Critical Thinking Assessment

Those of us teaching physics have made a lot of changes this year. One major change is a focus on depth of understanding and critical thinking, which results in fewer topics covered. While I have qualitative evidence through formative assessments that students this year have developed stronger critical thinking and long-chains-of-reasoning skills, I’ve been bothered that I don’t have a summative assessment to measure this. Ideally, I would like an Force Concept Inventory pre-test/post-test equivalent for critical thinking. I’ve bookmarked the College and Work Readiness Assessment (CWRA), but that isn’t an assessment that I can administer to my own class. If you know of another, please let me know!

Due to our crazy calendar and snow days, seniors graduated two weeks ago and I’ve had relatively few students in my regular physics classes since then. We’ve been investigating color, polarization, mirrors, and lenses. Since these students had already completed their final with the seniors, I decided to use the scheduled final exam time this week to try a critical thinking assessment. I wanted them to read a passage that describes a physics phenomenon with which they were unfamiliar, make several observations of a somewhat related physics phenomenon that they had never seen, and propose and defend an explanation for this observed phenomenon based on the prior knowledge.
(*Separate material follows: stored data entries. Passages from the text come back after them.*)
(** * Product ordering service: catalog import, basket and order views

    A shallow embedding of [backend/models.py] and of the request handlers of
    [backend/views.py], with the properties of the service stated and proved
    over it.

    The relational store is a record of tables; every table carries its rows
    and the next value of its auto-increment key.  The handlers address
    fields of the models by name, as the object-relational mapper does, and
    the names are resolved against the field declarations of [models.py];
    a name that no declaration introduces raises the mapper's exception. *)

From Stdlib Require Import ZArith List String Ascii Bool Lia.
Import ListNotations.

Open Scope string_scope.
Open Scope list_scope.
Open Scope Z_scope.

(** ** Values, exceptions and results *)

Inductive Value :=
| VInt (z : Z)
| VStr (s : string)
| VBool (b : bool)
| VNull.

Definition Value_eqb (a b : Value) : bool :=
  match a, b with
  | VInt x, VInt y => x =? y
  | VStr x, VStr y => String.eqb x y
  | VBool x, VBool y => Bool.eqb x y
  | VNull, VNull => true
  | _, _ => false
  end.

Definition kwargs := list (string * Value).

Fixpoint assoc {A : Type} (k : string) (l : list (string * A)) : option A :=
  match l with
  | [] => None
  | (k', v) :: l' => if String.eqb k k' then Some v else assoc k l'
  end.

(** The exceptions the handlers can meet.  [IntegrityError] carries the
    text that [str(error)] gives. *)
Inductive Exception :=
| FieldError
| FieldDoesNotExist
| AttributeError
| TypeError
| ValueError
| KeyError
| UnboundLocalError
| MultipleObjectsReturned
| DoesNotExist
| IntegrityError (msg : string)
| RequestException.

Inductive Result (A : Type) :=
| Ok (a : A)
| Raise (e : Exception).
Arguments Ok {A} a.
Arguments Raise {A} e.

(** ** models.py: the field declarations *)

Inductive ModelName :=
| MUser | MContact | MSeller | MCategory | MProduct | MProductInfo
| MParameter | MProductParameter | MOrder | MOrderItem | MConfirmEmailToken.
(** * blocky: the DNS proxy's server package (server/server.go)

  A shallow embedding of [server.go]: pipeline assembly ([NewServer],
  [createParallelUpstreamResolver]), the diagnostics walk
  ([printConfiguration]) and the request boundary ([OnRequest],
  [resolveClientIP]).

  Go pointers to resolver stages are addresses into an append-only heap,
  so that linking a stage to its successor is a mutation of a shared
  object and the chain is a graph that has to be shown acyclic, not a
  nested value that is acyclic by construction. *)

From Stdlib Require Import ZArith Lia.
From stdpp Require Import base option list gmap strings pretty.

Open Scope string_scope.
Open Scope list_scope.

(** ** Go's [net] package: peer addresses *)
Module net.

(** [net.IP] is a byte slice; [None] is the nil slice. *)
Definition IP : Type := option (list Byte.byte).

(** The dynamic types behind the [net.Addr] interface. *)
Inductive Addr :=
| UDPAddr (ip : IP) (port : Z) (zone : string)
| TCPAddr (ip : IP) (port : Z) (zone : string)
| IPAddr (ip : IP) (zone : string)
| UnixAddr (name : string) (net : string).

End net.

(** ** The DNS library (github.com/miekg/dns): messages *)
Module dns.

Record MsgHdr := {
  Id : Z;
  Response : bool;
  Opcode : Z;
  Authoritative : bool;
  Truncated : bool;
  RecursionDesired : bool;
  RecursionAvailable : bool;
  Zero : bool;
  AuthenticatedData : bool;
  CheckingDisabled : bool;
  Rcode : Z
}.

Record Question := { Name : string; Qtype : Z; Qclass : Z }.

(** A resource record: header and type-specific data in presentation form. *)
Record RR := {
  RR_Name : string; Rrtype : Z; Class : Z; Ttl : Z; Rdata : string
}.

Record Msg := {
  Hdr : MsgHdr;
  Compress : bool;
  Questions : list Question;
  Answer : list RR;
  Ns : list RR;
  Extra : list RR
}.

Definition OpcodeQuery : Z := 0.
Definition RcodeSuccess : Z := 0.
Definition RcodeServerFailure : Z := 2.

(** [new(Msg)]: the zero message. *)
Definition zeroHdr : MsgHdr :=
  {| Id := 0; Response := false; Opcode := 0; Authoritative := false;
     Truncated := false; RecursionDesired := false;
     RecursionAvailable := false; Zero := false;
     AuthenticatedData := false; CheckingDisabled := false; Rcode := 0 |}.

Definition newMsg : Msg :=
  {| Hdr := zeroHdr; Compress := false; Questions := [];
     Answer := []; Ns := []; Extra := [] |}.

Definition set_RecursionAvailable (ra : bool) (h : MsgHdr) : MsgHdr :=
  {| Id := Id h; Response := Response h; Opcode := Opcode h;
     Authoritative := Authoritative h; Truncated := Truncated h;
     RecursionDesired := RecursionDesired h;
     RecursionAvailable := ra; Zero := Zero h;
     AuthenticatedData := AuthenticatedData h;
     CheckingDisabled := CheckingDisabled h; Rcode := Rcode h |}.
They read about diffraction, observed various wavelengths of light passing through various double slits, and tried to formulate an explanation. We had previously learned about interference of waves (slinkies and beats), but not in the context of light. This is quite a series of inferences and connections for students to make during a final exam; so, I prepared a series of guiding questions to help them make the connections. When a student said they were stuck or were off-track, I gave them one of the five guiding questions. Some students needed all five; one, amazingly, didn’t need any.
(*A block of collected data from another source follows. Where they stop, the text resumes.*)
(** X11.  On a mapping, [filterKeys] is idempotent where its result is
    within the JSON values:
    [filterKeys(filterKeys(obj, ks), ks) = filterKeys(obj, ks)]; and
    allowing all the keys of a mapping gives the mapping back, less its
    member [__proto__] where objects inherit that name. *)
Theorem filterKeys_idempotent (E : prototypes) (obj : value)
    (allowedKeys : list string) (Hwf : wf_value obj = true)
    (Hm : is_mapping obj = true) :
  (forall r, filterKeys E obj allowedKeys = Within r ->
             filterKeys E r allowedKeys = Within r)
  /\ filterKeys E obj (map fst (entries_of obj))
     = Within (VObj (filter (fun kv => negb (dropped E (fst kv)))
                            (entries_of obj))).
Proof.
  destruct obj as [| | | | |o]; try discriminate. clear Hm.
  cbn [entries_of]. split.
  - intros r. rewrite filterKeys_unfold by assumption. cbn [is_object].
    destruct (fold_left (filter_step E (VObj o)) allowedKeys
                (Within (true, []))) as [[live members]|] eqn:Ef;
      [|discriminate].
    intros [= <-].
    destruct (filter_fold_within E (VObj o) allowedKeys true [] live members)
      as [-> Hk]; [reflexivity|assumption|].
    rewrite filterKeys_unfold by now apply picked_wf. cbn [is_object].
    destruct (filter_fold_returns E
                (VObj (assign [] (picked E (VObj o) allowedKeys)))
                allowedKeys) with (live := true)
                                  (acc := @nil (string * value))
      as [live' ->].
    + intros k Hin Dk. cbn [get_prop kind_of].
      rewrite lookup_assign, lookup_picked, Dk.
      assert (Ex : existsb (String.eqb k) allowedKeys = true).
      { apply existsb_exists. exists k.
        split; [assumption|apply String.eqb_refl]. }
      rewrite Ex. cbn [andb negb lookup]. intros Hg. apply (Hk k Hin Dk).
      now destruct (get_prop (VObj o) k).
    + reflexivity.
    + destruct (dropped E "__proto__") eqn:Dp.
      * right. left. split; [|reflexivity]. unfold keeps_accessor.
        cbn [get_prop]. rewrite lookup_assign, lookup_picked, Dp.
        now rewrite andb_false_r.
      * left. intros k _. now apply every_key_kept.
    + now rewrite picked_again.
  - rewrite filterKeys_unfold by assumption. cbn [is_object].
    destruct (filter_fold_returns E (VObj o) (map fst o)) with
      (live := true) (acc := @nil (string * value)) as [live' ->].
    + intros k Hin _ Hg. cbn [get_prop] in Hg.
      now apply lookup_none_not_in in Hg.
    + reflexivity.
    + right. right. split; [|reflexivity].
      now apply (wf_entries_nodup (VObj o)).
    + rewrite picked_own_members.
      * f_equal. f_equal. apply from_entries_ordered.
        now apply keys_ordered_filter, wf_object_keys.
      * intros k x Hin. apply in_lookup_nodup; [|assumption].
        now apply (wf_entries_nodup (VObj o)).
Qed.

Lemma filterKeys_idempotent_witness :
  filterKeys sample_prototypes
    (VObj [("2", VArr []); ("a", VNum 1); ("b", VNull)])
    (map fst (entries_of (VObj [("2", VArr []); ("a", VNum 1); ("b", VNull)])))
  = Within (VObj [("2", VArr []); ("a", VNum 1); ("b", VNull)]).
Proof.
  exact (proj2 (filterKeys_idempotent sample_prototypes
                  (VObj [("2", VArr []); ("a", VNum 1); ("b", VNull)])
                  ["b"; "2"; "z"] eq_refl eq_refl)).
Defined.

(** ** [mapToJSON] and [jsonToMap] *)

Lemma mapToJSON_members (E : prototypes) (m : js_map) :
  mapToJSON E m = VObj (assign_members E [] (keyed_by_string m)).
Proof.
  unfold mapToJSON, assign_members, keyed_by_string. f_equal.
  generalize (@nil (string * value)).
  induction m as [|kv m IH]; intros acc; [reflexivity|]. exact (IH _).
Qed.

Lemma mapToJSON_kept (E : prototypes) (m : js_map) :
  mapToJSON E m
  = VObj (from_entries
            (filter (fun kv => negb (dropped E (fst kv)))
                    (keyed_by_string m))).
Proof.
  rewrite mapToJSON_members, assign_members_filter; [reflexivity|].
  reflexivity.
Qed.

Lemma map_set_fresh (key : scalar) (v : value) (m : js_map) :
  (forall kv, In kv m -> scalar_eqb (fst kv) key = false) ->
  map_set key v m = m ++ [(key, v)].
Proof.
  induction m as [|[k x] m IH]; intros H; [reflexivity|].
  pose proof (H (k, x) (or_introl eq_refl)) as E. cbn [fst] in E.
  cbn [map_set]. rewrite E. cbn [app]. f_equal. apply IH. intros kv Hin. apply H. now right.
Qed.

Lemma new_Map_of_entries (es : list (string * value)) :
  forall pre,
    NoDup (map fst (pre ++ es)) ->
    fold_left (fun m kv => map_set (SStr (fst kv)) (snd kv) m) es
      (string_keyed pre)
    = string_keyed (pre ++ es).
Proof.
  induction es as [|[k x] es IH]; intros pre H.
  - now rewrite List.app_nil_r.
  - cbn [fold_left fst snd]. rewrite map_set_fresh.
    + replace (string_keyed pre ++ [(SStr k, x)])
        with (string_keyed (pre ++ [(k, x)]))
        by (unfold string_keyed; now rewrite map_app).
      rewrite IH; rewrite <- List.app_assoc; [reflexivity|exact H].
    + intros [k' x'] Hin. unfold string_keyed in Hin.
      apply in_map_iff in Hin as [[k0 x0] [[= <- <-] Hin]].
      cbn [fst scalar_eqb]. apply String.eqb_neq. intros ->.
      rewrite map_app in H. apply NoDup_remove_2 in H. apply H.
      apply in_or_app. left. now apply (in_map fst) in Hin.
Qed.

Lemma jsonToMap_mapping (o : list (string * value)) :
  NoDup (map fst o) -> jsonToMap (VObj o) = string_keyed o.
Proof.
  intros H. unfold jsonToMap. cbn [truthy is_object is_array andb negb entries_of].
  exact (new_Map_of_entries o [] H).
Qed.

Lemma map_get_string_keyed (k : string) (o : list (string * value)) :
  map_get (SStr k) (string_keyed o) = lookup k o.
Proof.
  induction o as [|[k' x] o IH]; [reflexivity|].
  cbn [string_keyed map map_get lookup fst snd scalar_eqb].
  now destruct (k' =? k).
Qed.

Lemma keyed_by_string_keyed (o : list (string * value)) :
  keyed_by_string (string_keyed o) = o.
Proof.
  unfold keyed_by_string, string_keyed. rewrite map_map.
  rewrite <- (map_id o) at 2. apply map_ext. now intros [k x].
Qed.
Here is my reading passage, observation procedure, and guiding questions:

The students did quite well connecting what they read about diffraction to what they observed to what they already knew about interference. Here are some of my favorite student comments.

The black parts are shadows, I think we see them because the light is being destructed?

In order to have constructive interference, one ray must travel one wavelength further than the first.

The blue filter causes the lines to be closer than that of the red filer because blue has a shorter wavelength and when it travels to the plate, it forms more concentric circles. Thus, there are more intersection of circles and more lines formed.

and my favorite (written without any guiding questions):

… It’s like light beats.

I also had some really creative explanations of the interference pattern. Students mentioned internal reflection in our eyes as well as lens effects due to the slits.

Students commented that this was unlike any final exam they had previously taken. In fact, several students in one class didn’t want to leave until they were satisfied they had a complete explanation. It certainly seemed more worthwhile than giving students a list of equations and a set of problems with numbers for them to plug in on their calculator. I think there is a kernel of a good idea here, but I need to develop it more. In my largest class, it was hard to manage since I had to interact with each student during the assessment, read their explanations, and give them the appropriate guiding questions. Sometimes this required me asking my own clarification questions and the ensuing discussion could be overheard by other students. If you have tried anything like this, please share your experience!